WHAT YOU SHOULD DO »
The word "whose" marks the lines you need; copy each of them from the data.

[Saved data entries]
⁂
(** A series whose samples after the first read the same in both directions
    is returned as it is. *)
Lemma fold_of_palindrome (c0 g : R) (G : list R) :
  rev (g :: G) = g :: G -> fold_correlator (c0 :: g :: G) = Ok (c0 :: g :: G).
Proof.
  intros Hrev. unfold fold_correlator.
  rewrite item_1.
  rewrite (item_minus_1 c0 g (g :: G)) by now rewrite Hrev.
  rewrite item_0. cbn [bind].
  unfold real_eqb.
  destruct (Req_dec_T (np_sign g) (np_sign g)); [|contradiction].
  unfold down_to_1, from_1. cbn [skipn].
  now rewrite Hrev, half_of_double.
Qed.

(** So is a series whose samples after the first change sign when read
    backwards, when the first of them is not zero. *)
Lemma fold_of_antipalindrome (c0 g : R) (G : list R) :
  rev (g :: G) = map Ropp (g :: G) -> g <> 0 ->
  fold_correlator (c0 :: g :: G) = Ok (c0 :: g :: G).
Proof.
  intros Hrev Hg. unfold fold_correlator.
  rewrite item_1.
  rewrite (item_minus_1 c0 (- g) (g :: G)) by now rewrite Hrev.
  rewrite item_0. cbn [bind].
  unfold real_eqb.
  destruct (Req_dec_T (np_sign g) (np_sign (- g))) as [E|_];
    [now apply np_sign_of_opposite in E|].
  unfold down_to_1, from_1. cbn [skipn].
  now rewrite Hrev, half_of_difference_with_opposite.
Qed.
⁂
RESULT »
(** A series whose samples after the first read the same in both directions
(** So is a series whose samples after the first change sign when read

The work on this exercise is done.